Ponto 1 – A globalização, apesar de seus efeitos colaterais óbvios, já mudou nosso mundo, tornando-o irreversivelmente interdependente. As ‘ondas’ de COVID-19 causaram estragos em todos os países. Nenhuma nação foi capaz de escapar deste destino. O mesmo acontecerá com outros desafios, a menos que reconheçamos essa realidade óbvia para começarmos a pensar sobre como as nações devem agir em meio às novas circunstâncias.
Ponto 2 – O sistema internacional resistiu ao ataque inicial, apesar dos incessantes fomentadores de medo terem profetizando seu colapso iminente. Após um breve período de confusão e desamparo, as Nações Unidas, a Organização Mundial da Saúde, o Banco Mundial, o G20 e outras organizações globais e regionais se uniram (embora algumas melhor do que outras), tomando medidas urgentes para conter a pandemia. Na mesma linha, a luta contra a pandemia demonstrou que muitas estruturas internacionais estão cada vez mais em descompasso com a realidade moderna, mostrando-se incapazes de se mobilizar com rapidez suficiente para fazer a diferença em nosso mundo que vive em constante mudança.
Ponto 3 – À medida que o papel das instituições internacionais nos assuntos globais enfraquece, as tendências centrífugas ganham impulso, com alguns países – em sua maioria, líderes globais – começando a colocar seus interesses nacionais em primeiro lugar. O mundo efetivamente voltou às “regras” da era da Guerra Fria, quando países com sistemas sociopolíticos diferentes estavam desesperados para provar sua superioridade, com pouca consideração pelos interesses comuns como segurança e desenvolvimento.

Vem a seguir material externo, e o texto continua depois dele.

(* ===== verification/Objects.v ===== *)
(** * The scheduler's objects (coreinit/cluster_scheduler.c)

    The four kinds of objects cluster_scheduler.c creates, each with its data
    record and its message handler: resources, nodes, mutexes, jobs.  A
    handler maps the object's data, a method and the request's data words to
    the new data and the reply ([None] when [*out_response_len] stays 0).
    [__sync_bool_compare_and_swap] is a test and a store in one step, so a
    handler call is one atomic step of the object, and a list of calls is an
    interleaving of the requests of all cores. *)

From S2P Require Import Prelude Capnp Kernel.

(** ** Resources *)

Definition RESOURCE_KIND_NONE : Z := 0xFFFFFFFFFFFFFFFF.
Definition RESOURCE_KIND_MEMORY : Z := 0.
Definition RESOURCE_KIND_CPU_CORE : Z := 1.
Definition RESOURCE_KIND_PERIPHERAL : Z := 2.
Definition RESOURCE_KIND_MMU : Z := 3.

Definition RESOURCE_SYNC_TRANSFER : Z := 0.
Definition RESOURCE_SYNC_STREAM : Z := 1.
Definition RESOURCE_SYNC_COW : Z := 2.

Definition NODE_AFFINITY_ANY : Z := 0xFFFFFFFFFFFFFFFF.

Definition RESOURCE_METHOD_GET_INFO : Z := 0.
Definition RESOURCE_METHOD_RESERVE : Z := 1.
Definition RESOURCE_METHOD_RELEASE_RESERVATION : Z := 2.
Definition RESOURCE_METHOD_REASSIGN : Z := 3.

Record resource_data_t := {
  r_owner_node : Z;
  r_kind : Z;
  r_descriptor : Z;
  r_capacity : Z;
  r_reserved_by : Z;
  r_sync_kind : Z
}.

#[global] Instance resource_inhabited : Inhabited resource_data_t :=
  populate {| r_owner_node := 0; r_kind := 0; r_descriptor := 0; r_capacity := 0;
              r_reserved_by := 0; r_sync_kind := 0 |}.

Definition set_reserved_by (j : Z) (r : resource_data_t) : resource_data_t :=
  {| r_owner_node := r_owner_node r; r_kind := r_kind r; r_descriptor := r_descriptor r;
     r_capacity := r_capacity r; r_reserved_by := j; r_sync_kind := r_sync_kind r |}.

Definition set_owner_node (n : Z) (r : resource_data_t) : resource_data_t :=
  {| r_owner_node := n; r_kind := r_kind r; r_descriptor := r_descriptor r;
     r_capacity := r_capacity r; r_reserved_by := r_reserved_by r; r_sync_kind := r_sync_kind r |}.

Definition resource_handler (r : resource_data_t) (method_id : Z) (words : list Z)
    (response_cap : Z) : resource_data_t * option (list Z) :=
  if method_id =? RESOURCE_METHOD_GET_INFO then
    (r, reply response_cap [r_owner_node r; r_kind r; r_descriptor r;
                            r_capacity r; r_sync_kind r; r_reserved_by r])
  else if method_id =? RESOURCE_METHOD_RESERVE then
    let requesting_job := word words 0 in
    if r_reserved_by r =? requesting_job then (r, reply response_cap [1])
    else if r_reserved_by r =? 0   (* compare-and-swap 0 -> requesting_job *)
    then (set_reserved_by requesting_job r, reply response_cap [1])
    else (r, reply response_cap [0])
  else if method_id =? RESOURCE_METHOD_RELEASE_RESERVATION then
    let requesting_job := word words 0 in
    if r_reserved_by r =? requesting_job   (* compare-and-swap requesting_job -> 0 *)
    then (set_reserved_by 0 r, reply response_cap [1])
    else (r, reply response_cap [0])
  else if method_id =? RESOURCE_METHOD_REASSIGN then
    let new_owner_node := word words 0 in
    if r_reserved_by r =? 0
    then (set_owner_node new_owner_node r, reply response_cap [1])
    else (r, reply response_cap [0])
  else (r, None).

(** ** Nodes *)

Definition NODE_METHOD_GET_INFO : Z := 0.
Definition NODE_METHOD_SIGNAL : Z := 1.

Record node_data_t := { n_node_id : Z; n_arch : Z; n_signal_target : Z }.

#[global] Instance node_inhabited : Inhabited node_data_t :=
  populate {| n_node_id := 0; n_arch := 0; n_signal_target := 0 |}.

(** The second component is the target of a [cross_core_signal_send], if the
    call makes one. *)
Definition node_handler (n : node_data_t) (method_id : Z) (response_cap : Z)
    : option (list Z) * option Z :=
  if method_id =? NODE_METHOD_GET_INFO then (reply response_cap [n_node_id n; n_arch n], None)
  else if method_id =? NODE_METHOD_SIGNAL then (None, Some (n_signal_target n))
  else (None, None).

(** ** Mutexes *)

Definition MUTEX_METHOD_TRY_LOCK : Z := 0.
Definition MUTEX_METHOD_UNLOCK : Z := 1.

Record mutex_data_t := { m_locked : bool; m_holder_job_id : Z }.

#[global] Instance mutex_inhabited : Inhabited mutex_data_t :=
  populate {| m_locked := false; m_holder_job_id := 0 |}.

Definition mutex_handler (m : mutex_data_t) (method_id : Z) (words : list Z)
    (response_cap : Z) : mutex_data_t * option (list Z) :=
  if method_id =? MUTEX_METHOD_TRY_LOCK then
    let requesting_job_id := word words 0 in
    if negb (m_locked m)
    then ({| m_locked := true; m_holder_job_id := requesting_job_id |},
          reply response_cap [1; requesting_job_id])
    else (m, reply response_cap [0; m_holder_job_id m])
  else if method_id =? MUTEX_METHOD_UNLOCK then
    let requesting_job_id := word words 0 in
    if m_locked m && (m_holder_job_id m =? requesting_job_id)
    then ({| m_locked := false; m_holder_job_id := m_holder_job_id m |}, reply response_cap [1])
    else (m, reply response_cap [0])
  else (m, None).

(** ** Jobs *)

(** [block_kind_t] *)
Definition BLOCK_NONE : Z := 0.
Definition BLOCK_MUTEX : Z := 1.
Definition BLOCK_JOB : Z := 2.

Definition JOB_METHOD_GET_INFO : Z := 0.
Definition JOB_METHOD_UPDATE_SCHEDULING_STATE : Z := 1.

Record job_data_t := {
  j_type : Z;                    (* job_type_t *)
  j_arg0 : Z;
  j_arg1 : Z;
  j_base_priority : Z;           (* int *)
  j_effective_priority : Z;      (* int *)
  j_node_affinity : Z;
  j_assigned_node : Z;
  j_resource_id : Z;
  j_resource_kind : Z;
  j_resource_min_capacity : Z;
  j_bound_resource_id : Z;
  j_blocked : Z;                 (* int *)
  j_block_kind : Z;              (* block_kind_t *)
  j_block_id : Z;
  j_dispatched : bool
}.

#[global] Instance job_inhabited : Inhabited job_data_t :=
  populate {| j_type := 0; j_arg0 := 0; j_arg1 := 0; j_base_priority := 0;
    j_effective_priority := 0; j_node_affinity := 0; j_assigned_node := 0;
    j_resource_id := 0; j_resource_kind := 0; j_resource_min_capacity := 0;
    j_bound_resource_id := 0; j_blocked := 0; j_block_kind := 0; j_block_id := 0;
    j_dispatched := false |}.

(** The scheduling fields of a job change together or one at a time; [with_sched]
    rewrites them and keeps the rest. *)
Definition with_sched (assigned bound blocked block_kind block_id prio : Z) (dispatched : bool)
    (j : job_data_t) : job_data_t :=
  {| j_type := j_type j; j_arg0 := j_arg0 j; j_arg1 := j_arg1 j;
     j_base_priority := j_base_priority j; j_effective_priority := prio;
     j_node_affinity := j_node_affinity j; j_assigned_node := assigned;
     j_resource_id := j_resource_id j; j_resource_kind := j_resource_kind j;
     j_resource_min_capacity := j_resource_min_capacity j;
     j_bound_resource_id := bound; j_blocked := blocked; j_block_kind := block_kind;
     j_block_id := block_id; j_dispatched := dispatched |}.

Definition set_assigned_node (n : Z) (j : job_data_t) : job_data_t :=
  with_sched n (j_bound_resource_id j) (j_blocked j) (j_block_kind j) (j_block_id j)
    (j_effective_priority j) (j_dispatched j) j.
Definition set_bound_resource (b : Z) (j : job_data_t) : job_data_t :=
  with_sched (j_assigned_node j) b (j_blocked j) (j_block_kind j) (j_block_id j)
    (j_effective_priority j) (j_dispatched j) j.
Definition set_block (blocked kind id : Z) (j : job_data_t) : job_data_t :=
  with_sched (j_assigned_node j) (j_bound_resource_id j) blocked kind id
    (j_effective_priority j) (j_dispatched j) j.
Definition set_effective_priority (p : Z) (j : job_data_t) : job_data_t :=
  with_sched (j_assigned_node j) (j_bound_resource_id j) (j_blocked j) (j_block_kind j) (j_block_id j)
    p (j_dispatched j) j.
Definition set_dispatched (d : bool) (j : job_data_t) : job_data_t :=
  with_sched (j_assigned_node j) (j_bound_resource_id j) (j_blocked j) (j_block_kind j) (j_block_id j)
    (j_effective_priority j) d j.

Definition job_handler (j : job_data_t) (method_id : Z) (words : list Z)
    (response_cap : Z) : job_data_t * option (list Z) :=
  if method_id =? JOB_METHOD_GET_INFO then
    (j, reply response_cap
          [j_type j; j_arg0 j; j_arg1 j; u64 (j_base_priority j); u64 (j_effective_priority j);
           j_node_affinity j; j_assigned_node j; j_resource_id j; j_resource_kind j;
           j_resource_min_capacity j; j_bound_resource_id j; u64 (j_blocked j);
           j_block_kind j; j_block_id j])
  else if method_id =? JOB_METHOD_UPDATE_SCHEDULING_STATE then
    (with_sched (word words 0) (word words 1) (to_int (word words 2)) (u32 (word words 3))
       (word words 4) (to_int (word words 5)) (j_dispatched j) j,
     reply response_cap [1])
  else (j, None).

(** ** A resource is an owner lock

    Runs of requests against one resource or mutex, in the order the atomic
    steps take effect. *)

Fixpoint resource_run (r : resource_data_t) (reqs : list (Z * list Z)) : resource_data_t * list (option (list Z)) :=
  match reqs with
  | [] => (r, [])
  | (m, ws) :: reqs =>
      let '(r1, a) := resource_handler r m ws 64 in
      let '(r2, rest) := resource_run r1 reqs in (r2, a :: rest)
  end.

(** While job [j] holds the resource and does not release it. *)
Definition not_released_by (j : Z) (req : Z * list Z) : Prop :=
  ~ (req.1 = RESOURCE_METHOD_RELEASE_RESERVATION /\ word req.2 0 = j).

Lemma resource_step_held r j m ws cap :
  r_reserved_by r = j -> j <> 0 -> not_released_by j (m, ws) ->
  let '(r', a) := resource_handler r m ws cap in
  r_reserved_by r' = j /\ r_owner_node r' = r_owner_node r /\
  (m = RESOURCE_METHOD_RESERVE -> word ws 0 <> j -> a = reply cap [0]) /\
  (m = RESOURCE_METHOD_REASSIGN -> a = reply cap [0]).
Proof.
  intros Hr Hj Hn. unfold resource_handler, not_released_by in *. simpl in Hn.
  unfold RESOURCE_METHOD_GET_INFO, RESOURCE_METHOD_RESERVE,
    RESOURCE_METHOD_RELEASE_RESERVATION, RESOURCE_METHOD_REASSIGN in *.
  repeat case_cond; simpl; subst; split_and!; intros; try done; try lia; tauto.
Qed.

(** mutual exclusion on a resource.  Whatever requests arrive, in whatever
    order, from the moment job [j] holds a resource until [j] itself releases
    it: [j] stays the holder, the owner node does not change, every
    reservation by another job and every reassignment is refused. *)
Theorem resource_reservation_exclusive r j reqs :
  r_reserved_by r = j -> j <> 0 -> Forall (not_released_by j) reqs ->
  let '(r', answers) := resource_run r reqs in
  r_reserved_by r' = j /\ r_owner_node r' = r_owner_node r /\
  Forall2 (fun req a =>
    (req.1 = RESOURCE_METHOD_RESERVE /\ word req.2 0 <> j \/ req.1 = RESOURCE_METHOD_REASSIGN) ->
    a = Some [0]) reqs answers.
Proof.
  intros Hr Hj Hall. revert r Hr. induction Hall as [|[m ws] reqs Hn _ IH]; intros r Hr; simpl.
  - split_and!; [done..|constructor].
  - pose proof (resource_step_held r j m ws 64 Hr Hj Hn) as Hs.
    destruct (resource_handler r m ws 64) as [r1 a]. destruct Hs as (Hr1 & Ho & Hres & Hre).
    specialize (IH r1 Hr1). destruct (resource_run r1 reqs) as [r2 rest].
    destruct IH as (? & ? & ?). split_and!; [done|congruence|]. constructor; [|done].
    simpl. intros [[-> ?]| ->]; [by apply Hres|by apply Hre].
Qed.

Lemma resource_reservation_exclusive_witness :
  let r := {| r_owner_node := 1; r_kind := RESOURCE_KIND_PERIPHERAL; r_descriptor := 9; r_capacity := 0;
              r_reserved_by := 77; r_sync_kind := RESOURCE_SYNC_TRANSFER |} in
  let reqs := [(RESOURCE_METHOD_RESERVE, [78]); (RESOURCE_METHOD_RELEASE_RESERVATION, [78]);
               (RESOURCE_METHOD_REASSIGN, [2]); (RESOURCE_METHOD_RESERVE, [77])] in
  snd (resource_run r reqs) = [Some [0]; Some [0]; Some [0]; Some [1]] /\
  let '(r', answers) := resource_run r reqs in
  r_reserved_by r' = 77 /\ r_owner_node r' = 1 /\
  Forall2 (fun req a =>
    (req.1 = RESOURCE_METHOD_RESERVE /\ word req.2 0 <> 77 \/ req.1 = RESOURCE_METHOD_REASSIGN) ->
    a = Some [0]) reqs answers.
Proof.
  intros r reqs. split; [reflexivity|].
  apply (resource_reservation_exclusive r 77 reqs); [reflexivity|discriminate|].
  repeat constructor; intros [? ?]; discriminate.
Defined.

(** ** A mutex likewise *)

Fixpoint mutex_run (m : mutex_data_t) (reqs : list (Z * list Z)) : mutex_data_t * list (option (list Z)) :=
  match reqs with
  | [] => (m, [])
  | (meth, ws) :: reqs =>
      let '(m1, a) := mutex_handler m meth ws 40 in
      let '(m2, rest) := mutex_run m1 reqs in (m2, a :: rest)
  end.

(** from the moment job [j] holds a mutex until [j] unlocks it, [j] stays
    the holder, every TRY_LOCK (by [j] itself too) is refused naming [j] as
    the holder, and every UNLOCK by another job is refused. *)
Theorem mutex_exclusive m j reqs :
  m_locked m = true -> m_holder_job_id m = j ->
  Forall (fun req => ~ (req.1 = MUTEX_METHOD_UNLOCK /\ word req.2 0 = j)) reqs ->
  let '(m', answers) := mutex_run m reqs in
  m' = m /\
  Forall2 (fun req a =>
    (req.1 = MUTEX_METHOD_TRY_LOCK -> a = Some [0; j]) /\
    (req.1 = MUTEX_METHOD_UNLOCK -> a = Some [0])) reqs answers.
Proof.
  intros Hl Hh Hall. induction Hall as [|[meth ws] reqs Hn _ IH]; simpl; [by split|].
  assert (mutex_handler m meth ws 40 = (m,
    if meth =? MUTEX_METHOD_TRY_LOCK then Some [0; j]
    else if meth =? MUTEX_METHOD_UNLOCK then Some [0] else None)) as ->.
  { unfold mutex_handler. simpl in Hn. rewrite Hl. simpl. case_cond; [by rewrite Hh|].
    case_cond; [|done]. case_cond; [|done]. exfalso. apply Hn. split; congruence. }
  destruct (mutex_run m reqs) as [m2 rest]. destruct IH as [-> IH]. split; [done|].
  constructor; [|done]. simpl. split; intros ->; done.
Qed.

Lemma mutex_exclusive_witness :
  let m := {| m_locked := true; m_holder_job_id := 5 |} in
  let reqs := [(MUTEX_METHOD_TRY_LOCK, [6]); (MUTEX_METHOD_UNLOCK, [6])] in
  let '(m', answers) := mutex_run m reqs in
  m' = m /\
  Forall2 (fun req a =>
    (req.1 = MUTEX_METHOD_TRY_LOCK -> a = Some [0; 5]) /\
    (req.1 = MUTEX_METHOD_UNLOCK -> a = Some [0])) reqs answers.
Proof.
  intros m reqs. apply (mutex_exclusive m 5 reqs); [reflexivity..|].
  repeat constructor; intros [? ?]; discriminate.
Defined.

(** ** The job object's interface *)

(** what UPDATE_SCHEDULING_STATE stores, GET_INFO reports: the six words
    survive the conversions to [int] and [block_kind_t] and back. *)
Theorem job_update_get_info j assigned bound blocked block_kind block_id prio :
  is_int blocked -> is_int prio -> 0 <= block_kind < 4294967296 ->
  let words := [assigned; bound; u64 blocked; block_kind; block_id; u64 prio] in
  let '(j', a) := job_handler j JOB_METHOD_UPDATE_SCHEDULING_STATE words 24 in
  a = Some [1] /\ j_dispatched j' = j_dispatched j /\
  snd (job_handler j' JOB_METHOD_GET_INFO [0] 128) =
  Some [j_type j; j_arg0 j; j_arg1 j; u64 (j_base_priority j); u64 prio; j_node_affinity j; assigned;
        j_resource_id j; j_resource_kind j; j_resource_min_capacity j; bound; u64 blocked;
        block_kind; block_id].
Proof.
  intros Hb Hp Hk words. unfold job_handler. simpl. split_and!; [done..|].
  change (word words 2) with (u64 blocked). change (word words 5) with (u64 prio).
  change (word words 3) with block_kind.
  unfold reply. simpl. rewrite !to_int_u64 by done. unfold u32. by rewrite Z.mod_small.
Qed.

Lemma job_update_get_info_witness :
  let words := [3; 0; u64 1; BLOCK_MUTEX; 0; u64 (-7)] in
  let '(j', a) := job_handler inhabitant JOB_METHOD_UPDATE_SCHEDULING_STATE words 24 in
  a = Some [1] /\ j_dispatched j' = false /\
  snd (job_handler j' JOB_METHOD_GET_INFO [0] 128) =
  Some [0; 0; 0; 0; u64 (-7); 0; 3; 0; 0; 0; 0; 1; BLOCK_MUTEX; 0].
Proof.
  exact (job_update_get_info inhabitant 3 0 1 BLOCK_MUTEX 0 (-7)
    ltac:(by split) ltac:(by split) ltac:(by split)).
Defined.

Ponto 4 – Alguns líderes políticos foram rápidos em usar os desafios da pandemia como pretexto para fortalecer o papel do Estado às custas dos princípios democráticos fundamentais e das obrigações internacionais vinculantes. Isso podia ser justificado ou mesmo necessário em algum momento das fases mais agudas de uma crise severa, quando todos os recursos disponíveis precisam ser mobilizados para repelir a ameaça.
Ponto 5 . Como sempre acontece em tempos de crises profundas, a comunidade internacional busca orientação nas grandes potências e suas lideranças. A iniciativa do presidente Putin de realizar uma reunião dos chefes de estado dos membros permanentes do Conselho de Segurança da ONU pode ser um bom ponto de partida para promover o entendimento e buscar novas maneiras de avançar.
* Publicado originalmente pelo Conselho de Assuntos Internacionais da Rússia (RIAC).